Each line that contains the word "Hpost" counts once; give the total for the records below and nothing else.

[Collected data entries]
============
Lemma check_items_first_offender self pre k v post :
  forallb (accepts (_fields self)) pre = true →
  accepts (_fields self) (k, v) = false →
  result (Table.check_items (pre ++ (k, v) :: post) self)
  = inl (ValueError
           (match Table.next_data_type (_fields self) k with
            | None => Table.msg_unknown k
            | Some _ => Table.msg_type k
            end)).
Proof.
  intros Hpre Hbad. induction pre as [|[k' v'] pre IH]; simpl in *.
  - unfold bind, read, accepts in *; simpl in *.
    destruct (Table.next_data_type (_fields self) k) as [ty|]; simpl; [|done].
    by rewrite Hbad.
  - apply andb_prop in Hpre as [Hhead Hpre]. specialize (IH Hpre).
    unfold bind, read, accepts in *; simpl in *.
    destruct (Table.next_data_type (_fields self) k') as [ty'|]; simpl;
      [|done].
    rewrite Hhead. simpl.
    destruct (Table.check_items (pre ++ (k, v) :: post) self)
      as [[e|[]] s c]; simpl in *; congruence.
Qed.

(** X5. In a call whose arguments can be bound (no supplied name is [self])
    and that supplies as many values as the schema has fields, the error
    [add_row] raises is decided by the first keyword argument, in call
    order, that fails its test: the unknown-field error for its name when
    the schema has no entry of that name, the type error for its name
    otherwise; the arguments written after it are not looked at. *)
Theorem add_row_first_offender (self : TableState.t) (pre post : kwargs)
    (k : string) (v : value) :
  "self" ∉ (pre ++ (k, v) :: post).*1 →
  length (pre ++ (k, v) :: post) = length (_fields self) →
  forallb (accepts (_fields self)) pre = true →
  accepts (_fields self) (k, v) = false →
  result (Table.add_row (pre ++ (k, v) :: post) self)
  = inl (ValueError
           (match Table.next_data_type (_fields self) k with
            | None => Table.msg_unknown k
            | Some _ => Table.msg_type k
            end))
  ∧ ∀ post', length post' = length post → "self" ∉ post'.*1 →
      result (Table.add_row (pre ++ (k, v) :: post') self)
      = result (Table.add_row (pre ++ (k, v) :: post) self).
Proof.
  intros Hself Hlen Hpre Hbad.
  rewrite fmap_app, elem_of_app, fmap_cons, elem_of_cons in Hself.
  assert (∀ post', length post' = length post → "self" ∉ post'.*1 →
    result (Table.add_row (pre ++ (k, v) :: post') self)
    = inl (ValueError
             (match Table.next_data_type (_fields self) k with
              | None => Table.msg_unknown k
              | Some _ => Table.msg_type k
              end))) as Hany.
  { intros post' Hpost' Hself'. rewrite add_row_result.
    - rewrite length_app in *. simpl in *. rewrite Hpost', Hlen, Nat.eqb_refl.
      simpl. by apply check_items_first_offender.
    - rewrite fmap_app, elem_of_app, fmap_cons, elem_of_cons. tauto. }
  split; [apply Hany; [done | tauto]|].
  intros post' Hpost' Hself'. rewrite (Hany post') by done.
  rewrite (Hany post); [done | done | tauto].
Qed.

(** X6. On a table whose schema is empty, [add_row] succeeds exactly for the
    call without keyword arguments, which appends a row with an empty dict;
    every other call raises: [TypeError] when it supplies the name [self],
    the count error otherwise. *)
Theorem add_row_empty_schema (self : TableState.t) (kw : kwargs) :
  _fields self = [] →
  (kw = [] →
   result (Table.add_row kw self) = inr tt
   ∧ Table.rows (final (Table.add_row kw self)) = Table.rows self ++ [Dict []])
  ∧ (kw ≠ [] →
     result (Table.add_row kw self)
     = inl (if bool_decide ("self" ∈ kw.*1)
            then TypeError (msg_self "Table.add_row")
            else ValueError Table.msg_count)).
Proof.
  intros Hempty. split.
  - intros ->. rewrite add_row_run, Hempty by apply not_elem_of_nil. simpl.
    split; [done|]. unfold Table.rows. simpl. by rewrite map_app.
  - intros Hkw. case_bool_decide as Hself.
    + by rewrite add_row_self.
    + rewrite add_row_result, Hempty by done. by destruct kw.
Qed.

(** ** A schema declared from a dict *)

Lemma next_data_type_entries (fields_dict : list (string * pytype)) k ty :
  NoDup fields_dict.*1 →
  (k, ty) ∈ fields_dict ↔
  Table.next_data_type
    (map (fun item => Field.mk item.1 item.2) fields_dict) k = Some ty.
Proof.
  intros Hnd. split.
  - intros Hin.
    apply (next_data_type_NoDup _ (Field.mk k ty)).
    + by rewrite schema_entry_names.
    + change ((fun item => Field.mk item.1 item.2) (k, ty)
              ∈ (fun item => Field.mk item.1 item.2) <$> fields_dict).
      by apply list_elem_of_fmap_2.
  - intros (f & Hf & Hname & Hty)%next_data_type_Some.
    change (f ∈ (fun item : string * pytype => Field.mk item.1 item.2)
                <$> fields_dict) in Hf.
    apply list_elem_of_fmap in Hf as ([k' ty'] & -> & Hin). simpl in *.
    by subst.
Qed.

(** X7. A table created empty and given its schema by [add_fields] from a
    dict has pairwise distinct field names, and the type [add_row] expects
    for a name is the type the dict gives it. When no key of the dict is
    [self], [add_row] succeeds on every call that supplies, in any order,
    exactly the keys of the dict with values that are instances of the types
    the dict gives; when a key of the dict is [self], no call of [add_row]
    succeeds. *)
Theorem dict_schema_accepts (table_name : string)
    (fields_dict : list (string * pytype)) (kw : kwargs) :
  NoDup fields_dict.*1 →
  let self := final (Table.add_fields fields_dict (Table.init table_name)) in
  NoDup (Table.fields self)
  ∧ (∀ k ty, Table.next_data_type (_fields self) k = Some ty ↔
             (k, ty) ∈ fields_dict)
  ∧ ("self" ∉ fields_dict.*1 →
     NoDup kw.*1 → kw.*1 ≡ₚ fields_dict.*1 →
     (∀ k v ty, (k, v) ∈ kw → (k, ty) ∈ fields_dict → isinstance v ty = true) →
     result (Table.add_row kw self) = inr tt)
  ∧ ("self" ∈ fields_dict.*1 →
     NoDup kw.*1 → result (Table.add_row kw self) ≠ inr tt).
Proof.
  intros Hnd self.
  assert (self = TableState.mk table_name
                   (map (fun item => Field.mk item.1 item.2) fields_dict) [] ∅)
    as Hself by (unfold self; by rewrite add_fields_run).
  split; [|split; [|split]].
  - rewrite Hself. unfold Table.fields. cbn [_fields].
    by rewrite schema_entry_names.
  - rewrite Hself. intros k ty. symmetry. by apply next_data_type_entries.
  - rewrite Hself. intros Hbound Hkeys Hperm Htypes. apply add_row_ok.
    cbn [_fields]. split; [by rewrite Hperm|]. split.
    + rewrite length_map, <- (length_fmap fst kw),
        <- (length_fmap fst fields_dict).
      by apply Permutation_length.
    + apply forallb_forall. intros [k v] Hin%list_elem_of_In.
      assert (k ∈ fields_dict.*1) as ([k' ty] & Hk & Hty)%list_elem_of_fmap.
      { rewrite <- Hperm. apply elem_of_keys. by exists v. }
      simpl in Hk. subst k'. unfold accepts. simpl.
      rewrite (proj1 (next_data_type_entries fields_dict k ty Hnd) Hty).
      by apply (Htypes k v ty).
  - intros Hfield Hkeys Hok.
    pose proof (add_row_ok_names kw self Hkeys Hok "self") as Hnames.
    apply add_row_ok in Hok as (Hbound & _). apply Hbound, Hnames.
    rewrite Hself. unfold Table.fields. cbn [_fields].
    by rewrite schema_entry_names.
Qed.

(** ** Rows against the schema *)

Lemma row_init_conforms kw self :
  NoDup kw.*1 → result (Table.add_row kw self) = inr tt →
  conforms (_fields self) (Row.mk (Dict kw)).
Proof.
  intros Hkeys Hok. split.
  - intros k. simpl. rewrite dict_lookup_is_Some. by apply add_row_ok_names.
  - intros k v Hk. simpl in Hk.
    apply add_row_ok in Hok as (_ & _ & Hall). rewrite forallb_forall in Hall.
    apply Hall, list_elem_of_In. by apply dict_lookup_Some.
Qed.

Lemma rows_conform_add_row self kw :
  NoDup kw.*1 → rows_conform self →
  rows_conform (final (Table.add_row kw self)).
Proof.
  intros Hkeys Hconf.
  destruct (add_row_cases kw self)
    as [[_ Heq]|[(_ & msg & Heq)|(Hb & Hl & Ha & Heq)]].
  - by rewrite Heq.
  - by rewrite Heq.
  - assert (result (Table.add_row kw self) = inr tt) as Hok by (by rewrite Heq).
    rewrite add_row_final_items by done. unfold rows_conform, with_row. simpl.
    apply Forall_app. split; [done|].
    apply Forall_singleton. by apply row_init_conforms.
Qed.

(** X8. The rows of a table conform to its schema as long as the schema is not
    extended once rows exist: a new table has no row; [add_field] and
    [add_fields] on a table without rows leave it without rows; and
    [add_row], whether it succeeds or raises, keeps every row conforming,
    the appended one included. *)
Theorem rows_conform_kept (self : TableState.t) :
  (∀ table_name, rows_conform (Table.init table_name))
  ∧ (_rows self = [] →
     ∀ field_name data_type fields_dict,
       rows_conform (final (Table.add_field field_name data_type self))
       ∧ rows_conform (final (Table.add_fields fields_dict self)))
  ∧ (rows_conform self →
     ∀ kw, NoDup kw.*1 → rows_conform (final (Table.add_row kw self))).
Proof.
  split; [|split].
  - intros table_name. apply Forall_nil_2.
  - intros Hrows field_name data_type fields_dict. split.
    + unfold rows_conform. simpl. rewrite Hrows. apply Forall_nil_2.
    + unfold rows_conform. rewrite add_fields_run. simpl. rewrite Hrows.
      apply Forall_nil_2.
  - intros Hconf kw Hkeys. by apply rows_conform_add_row.
Qed.

(** X9. [add_field] does not look at the rows: when a name that the schema
    does not have is added to a table whose rows conform, no row of the
    table has that name as a key afterwards, whereas every row that
    [add_row] appends from then on has it. *)
Theorem add_field_after_rows (self : TableState.t) (field_name : string)
    (data_type : pytype) :
  rows_conform self → field_name ∉ Table.fields self →
  let self' := final (Table.add_field field_name data_type self) in
  _rows self' = _rows self
  ∧ (∀ row, row ∈ _rows self' → Row.fields row !! field_name = None)
  ∧ (∀ kw, NoDup kw.*1 → result (Table.add_row kw self') = inr tt →
       Row.init kw = inr (Row.mk (Dict kw))
       ∧ _rows (final (Table.add_row kw self'))
         = _rows self' ++ [Row.mk (Dict kw)]
       ∧ is_Some (Row.fields (Row.mk (Dict kw)) !! field_name)).
Proof.
  intros Hconf Hnew self'. split; [done|]. split.
  - intros row Hrow. simpl in Hrow.
    unfold rows_conform in Hconf. rewrite Forall_forall in Hconf.
    destruct (Hconf row Hrow) as [Hkeys _].
    destruct (Row.fields row !! field_name) as [v|] eqn:Hv; [|done].
    destruct Hnew. apply Hkeys. by exists v.
  - intros kw Hkeys Hok. split; [|split].
    + apply add_row_ok in Hok as (Hbound & _).
      by rewrite row_init_bound, row_init_body_items.
    + by rewrite add_row_final_items.
    + apply dict_lookup_is_Some.
      apply (add_row_ok_names kw self' Hkeys Hok).
      unfold Table.fields, self'. simpl. rewrite map_app.
      apply elem_of_app. right. apply list_elem_of_here.
Qed.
============
**Answer box**
3